Using his own company’s experience as a model, Enron CEO Jeffrey K. Skilling predicted last week that more businesses would become “de-integrated” in the future, creating new markets. Skilling, who was keynote speaker at the Las Vegas’ Strategic Directions 2001, also used his well-known wit to lampoon the California energy crisis following his presentation.

“Enron’s primary business goal now is to create markets,” Skilling said of the Houston-based energy giant. Still the U.S.’s largest buyer and seller of natural gas and electricity, Skilling said the company took the business plan that grew its commodity business and used it to shape completely new markets.

The key to the modeling is specializing for specific audiences, and intersecting that with the lowest cost, he said. Enron’s model allows the company fluidity and flexibility, which it completes by outsourcing some business services and focusing on its own competitive advantages. The company and its many affiliates then can more quickly react to the ever-changing customer trends.

Skilling’s presentation followed up comments he had made last year, when he suggested that oil and gas companies trash their business model and follow an example set by Toyota. He said then that companies should define themselves not by their industry, but rather by their skill base. Toyota changed the U.S. auto industry by outsourcing its production, offering customers exactly what they wanted cheaper and faster.

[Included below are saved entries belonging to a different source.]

(* ===== verification/Compose.v ===== *)
(** * The tool and the dashboard composed

    The dashboard receives [get_stock_quote]'s dict through MCP as
    [structuredContent] ([Quote.quote_json]).  Python's [float] accepts
    ["nan"], ["inf"] and ["infinity"], which JSON lacks, so those values
    arrive as [null].  This file relates the tool's results to what
    [renderWatchlist] can draw, and follows a failing or non-finite answer
    through [addStock] run to its end ([Store.seq_step] with the
    [tool_server] instance). *)

From S2P Require Import Prelude Json Text PyNum Quote Dashboard Store.

(** A float that JSON can carry. *)
Definition is_finite (f : pyfloat) : bool := match f with PFin _ => true | _ => false end.

(** The AAPL answer of [Quote] with the price ["nan"], which [float]
    accepts. *)
Definition nan_response : json :=
  JObj [("Global Quote",
    JObj [("01. symbol", JStr "AAPL"); ("02. open", JStr "149.00");
          ("03. high", JStr "151.00"); ("04. low", JStr "148.50");
          ("05. price", JStr "nan"); ("06. volume", JStr "50000000");
          ("07. latest trading day", JStr "2024-01-02");
          ("09. change", JStr "1.25"); ("10. change percent", JStr "0.84%")])].

(** The answer for an unknown symbol: an empty envelope. *)
Definition unknown_response : json := JObj [("Global Quote", JObj [])].

(** The page after adding AAPL when the provider sends the price "nan". *)
Definition after_nan_add : dash :=
  @seq_step (tool_server (fun _ => nan_response)) (set_input "aapl" (dash_init true)) EvAdd.

(** ** Lemmas *)

#[local] Arguments js_is_number : simpl never.

Lemma js_is_number_float_json f : js_is_number (Some (float_json f)) = is_finite f.
Proof. by destruct f. Qed.

(** [renderWatchlist] throws once an element that cannot be drawn is
    pushed. *)
Lemma renderWatchlist_push_bad x w : card_ok x = false -> renderWatchlist (js_push x w) = None.
Proof.
  intros Hx. unfold renderWatchlist.
  rewrite decide_False by (unfold js_push; rewrite length_app; simpl; lia).
  rewrite js_push_present, forallb_app. cbn [forallb]. by rewrite Hx, !andb_false_r.
Qed.

Lemma renderWatchlist_bad x w :
  x ∈ present w -> card_ok x = false -> renderWatchlist w = None.
Proof.
  intros Hx Hc. unfold renderWatchlist. rewrite decide_False.
  - destruct (forallb card_ok (present w)) eqn:E; [|done].
    rewrite forallb_forall in E. apply list_elem_of_In in Hx. by rewrite E in Hc.
  - intros Hl. apply length_zero_iff_nil in Hl. subst w. by apply not_elem_of_nil in Hx.
Qed.

(** With every stored card drawable, the error of the render after
    pushing an undrawable element is that element's. *)
Lemma render_error_push x w :
  forallb card_ok (present w) = true -> card_ok x = false ->
  render_error (js_push x w) = card_error x.
Proof.
  intros Hw Hx. unfold render_error. rewrite js_push_present, list.filter_app, filter_none.
  - cbn [app]. by rewrite filter_cons_True.
  - apply list.Forall_forall. intros y Hy. apply forallb_forall with (x := y) in Hw;
      [by rewrite Hw|by apply list_elem_of_In].
Qed.

(** A non-finite float arrives as [null], so the first undrawable field
    of the card reads [toFixed] of [null]. *)
Lemma card_error_nonfinite q :
  forallb is_finite [q_price q; q_change_percent q; q_open q; q_high q; q_low q] = false ->
  card_error (quote_json q) = "Cannot read properties of null (reading 'toFixed')".
Proof.
  destruct q as [sy nm pr ch cp op hi lo vol day]. cbn [q_price q_change_percent q_open q_high q_low].
  destruct pr; [|reflexivity..]. destruct cp; [|reflexivity..]. destruct op; [|reflexivity..].
  destruct hi; [|reflexivity..]. destruct lo; [discriminate|reflexivity..].
Qed.

(** [addStock] of a fresh symbol, run to its end: one call, settled with
    the server's answer. *)
Lemma seq_step_add `{Server} s sym :
  s.(tasks) = [] -> truthy_entries s.(watchlist) -> s.(mcp) = true ->
  js_upper (js_trim s.(input_value)) = sym -> sym <> "" ->
  Forall (fun y => sym_is sym y = false) (present s.(watchlist)) ->
  seq_step s EvAdd =
  addStock_resume (server_answer (Some (JStr sym))) (hideError (showLoading true (set_input "" s))).
Proof.
  intros Ht Hw Hm Hsym Hne Hfresh. unfold seq_step. rewrite step_EvAdd.
  rewrite (addStock_fresh s sym) by done. unfold settle_fuel. rewrite Nat.add_comm. simpl plus.
  rewrite drain_add_task by done. cbn [resume task_arg]. apply drain_no_tasks.
  by rewrite (proj1 (addStock_resume_frame _ _)).
Qed.

(** ** Properties *)


(** Claim C16: whatever exception the tool raises for a fresh symbol (an
    unknown symbol, a rate-limit note, a malformed number), [addStock] run
    to its end leaves the watchlist as it was, hides the loading banner
    and shows the same message "Failed to fetch stock data": the tool's
    own message never reaches the page. *)
Theorem add_tool_error provider s sym e :
  s.(tasks) = [] -> truthy_entries s.(watchlist) -> s.(mcp) = true ->
  js_upper (js_trim s.(input_value)) = sym -> sym <> "" ->
  Forall (fun y => sym_is sym y = false) (present s.(watchlist)) ->
  get_stock_quote sym (provider sym) = Err e ->
  let s' := @seq_step (tool_server provider) s EvAdd in
  s'.(watchlist) = s.(watchlist) /\ s'.(tasks) = [] /\ s'.(error_shown) = true /\
  s'.(loading) = false /\ s'.(error_text) = "Failed to fetch stock data".
Proof.
  intros Ht Hw Hm Hsym Hne Hfresh He. simpl.
  rewrite (@seq_step_add (tool_server provider) s sym) by done.
  cbn [server_answer tool_server]. rewrite He. simpl mcp_result.
  destruct (addStock_resume_rejected (Returned None) (hideError (showLoading true (set_input "" s))))
    as (-> & -> & -> & -> & ->); [done|]. by split_and!.
Qed.


(** Claim C27: a quote that cannot be drawn keeps the loading banner on.
    When the timer's [refreshAll], run to its end, leaves in the
    watchlist an entry whose card throws (a [null] price from a NaN, or a
    non-number), the final [renderWatchlist()] throws.  The promise
    rejects before [showLoading(false)], so the banner stays on and the
    cards are not redrawn. *)
Theorem refresh_unrenderable_loading `{Server} s xs x :
  s.(tasks) = [] -> s.(mcp) = true -> s.(watchlist) = Some <$> xs ->
  (forall y, y ∈ xs -> js_truthy (Some y) = true) ->
  x ∈ xs -> card_ok (refresh_entry x) = false ->
  (seq_step s EvTick).(loading) = true /\ (seq_step s EvTick).(view_of) = s.(view_of).
Proof.
  intros Ht Hm Hw Hxs Hx Hc. unfold seq_step. cbn [step]. unfold settle_fuel.
  rewrite refreshAll_wl, Hw, length_fmap.
  assert (Hne : xs <> []) by (intros ->; by apply not_elem_of_nil in Hx).
  rewrite (drain_refreshAll s xs) by (done || lia).
  unfold refresh_done, render. cbn [watchlist set_watchlist mbind option_bind].
  rewrite (renderWatchlist_bad (refresh_entry x)); [done| |done].
  rewrite present_dense_fmap. by apply list_elem_of_fmap_2.
Qed.

(** Claim C15: the binary64 bound.  A price the provider prints with more
    than 309 integer digits (at least [10 ^ 309], above the largest
    double) is accepted by [float] as an infinity, so the tool succeeds,
    the dashboard receives the price as [null], and the card of the quote
    cannot be drawn: adding it is the partial write of
    [add_nonfinite_partial_write]. *)
Theorem price_overflow_unrenderable request sym op hi lo neg d ds1 ds2 vneg vol day prev ch pct :
  forallb raw_ok [op; hi; lo; ch; pct] = true -> forallb raw_in_range [op; hi; lo; ch; pct] = true ->
  0 < d < 10 -> all_digits ds1 = true -> 309 <= length ds1 -> ds2 <> [] -> all_digits ds2 = true ->
  vol <> [] -> all_digits vol = true -> length vol <= int_max_str_digits ->
  exists q,
    get_stock_quote request (gq_payload sym op hi lo (RawDec neg (d :: ds1) ds2) vneg vol day prev ch pct) = Ok q /\
    q_price q = PInf neg /\ js_get (Some (quote_json q)) "price" = Some (Some JNull) /\
    card_ok (quote_json q) = false.
Proof.
  intros. eexists. split; [by apply get_stock_quote_price_inf|]. done.
Qed.

(** ** Witnesses *)

Lemma add_tool_error_witness :
  let s' := @seq_step (tool_server (fun _ => unknown_response)) (set_input " zzzz " (dash_init true)) EvAdd in
  s'.(watchlist) = [] /\ s'.(tasks) = [] /\ s'.(error_shown) = true /\
  s'.(loading) = false /\ s'.(error_text) = "Failed to fetch stock data".
Proof.
  apply (add_tool_error (fun _ => unknown_response) (set_input " zzzz " (dash_init true)) "ZZZZ"
           (invalid_symbol "ZZZZ"));
    first [reflexivity | decide_by_compute | discriminate | constructor].
Defined.


Lemma refresh_unrenderable_loading_witness :
  (@seq_step (tool_server (fun _ => nan_response)) after_nan_add EvTick).(loading) = true /\
  (@seq_step (tool_server (fun _ => nan_response)) after_nan_add EvTick).(view_of) =
    after_nan_add.(view_of).
Proof.
  apply (@refresh_unrenderable_loading (tool_server (fun _ => nan_response)) after_nan_add
           (present after_nan_add.(watchlist)) (quote_json (StockQuote (JStr "AAPL") (JStr "AAPL") PNaN
        (PFin (Dec false 125 (-2))) (PFin (Dec false 84 (-2))) (PFin (Dec false 14900 (-2)))
        (PFin (Dec false 15100 (-2))) (PFin (Dec false 14850 (-2))) 50000000 (JStr "2024-01-02"))));
    first [vm_compute; reflexivity | idtac].
  - apply list.Forall_forall. vm_compute. repeat constructor.
  - vm_compute. left.
Defined.

Lemma price_overflow_unrenderable_witness :
  exists q,
    get_stock_quote "AAPL" (gq_payload "AAPL" (RawDec false [1;4;9] [0;0]) (RawDec false [1;5;1] [0;0])
       (RawDec false [1;4;8] [5;0]) (RawDec false (1 :: repeat 0 309) [0;0]) false [5;0;0;0;0;0;0;0]
       "2024-01-02" (RawDec false [1;4;8] [7;5]) (RawDec false [1] [2;5]) (RawDec false [0] [8;4])) = Ok q /\
    q_price q = PInf false /\ js_get (Some (quote_json q)) "price" = Some (Some JNull) /\
    card_ok (quote_json q) = false.
Proof.
  apply price_overflow_unrenderable;
    first [reflexivity | discriminate | lia | (rewrite repeat_length; lia) | (vm_compute; lia)].
Defined.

“Traditional business models are slow moving, rigid and tightly vertically integrated,” Skilling said last week. “The next trend is de-integration, where companies will move to a business model more similar to Enron’s. That is happening in the energy industry and is spreading to other vertical industries.”

Companies wanting to install flexibility into their business models “will have to be rebuilt on scaleable, flexible infrastructure platforms,” he said, using conference co-sponsor TIBCO Software as an example. TIBCO offers infrastructure software to enable businesses to integrate systems in real-time.

For companies considering the virtually-integrated business model, Skilling advised attendees to “rethink your business and figure out three or four things your company does best that gives you a competitive advantage. Outsource the other functions, products and services as inexpensively as you can.”

Following the presentation, Skilling answered some questions from the audience, and well known for saying what he thinks regardless of who’s listening (see NGI, April 23), was asked in the webcast conference about California. Sprinkling his answers with a few one-liners, Skilling offered Enron’s take of the ongoing problems in the state, lambasting the state’s deregulation laws.

“It is absolutely mind boggling that anyone, other than the Soviet Politburo, would come up with this market structure,” he said, adding that the worst part was that it prevented utilities from signing long-term contracts for protection in the spot market.

Drawing applause, Skilling asked the audience what the difference was between the State of California and the Titanic. Answering, the CEO answered that “at least the lights were on when the Titanic went down.”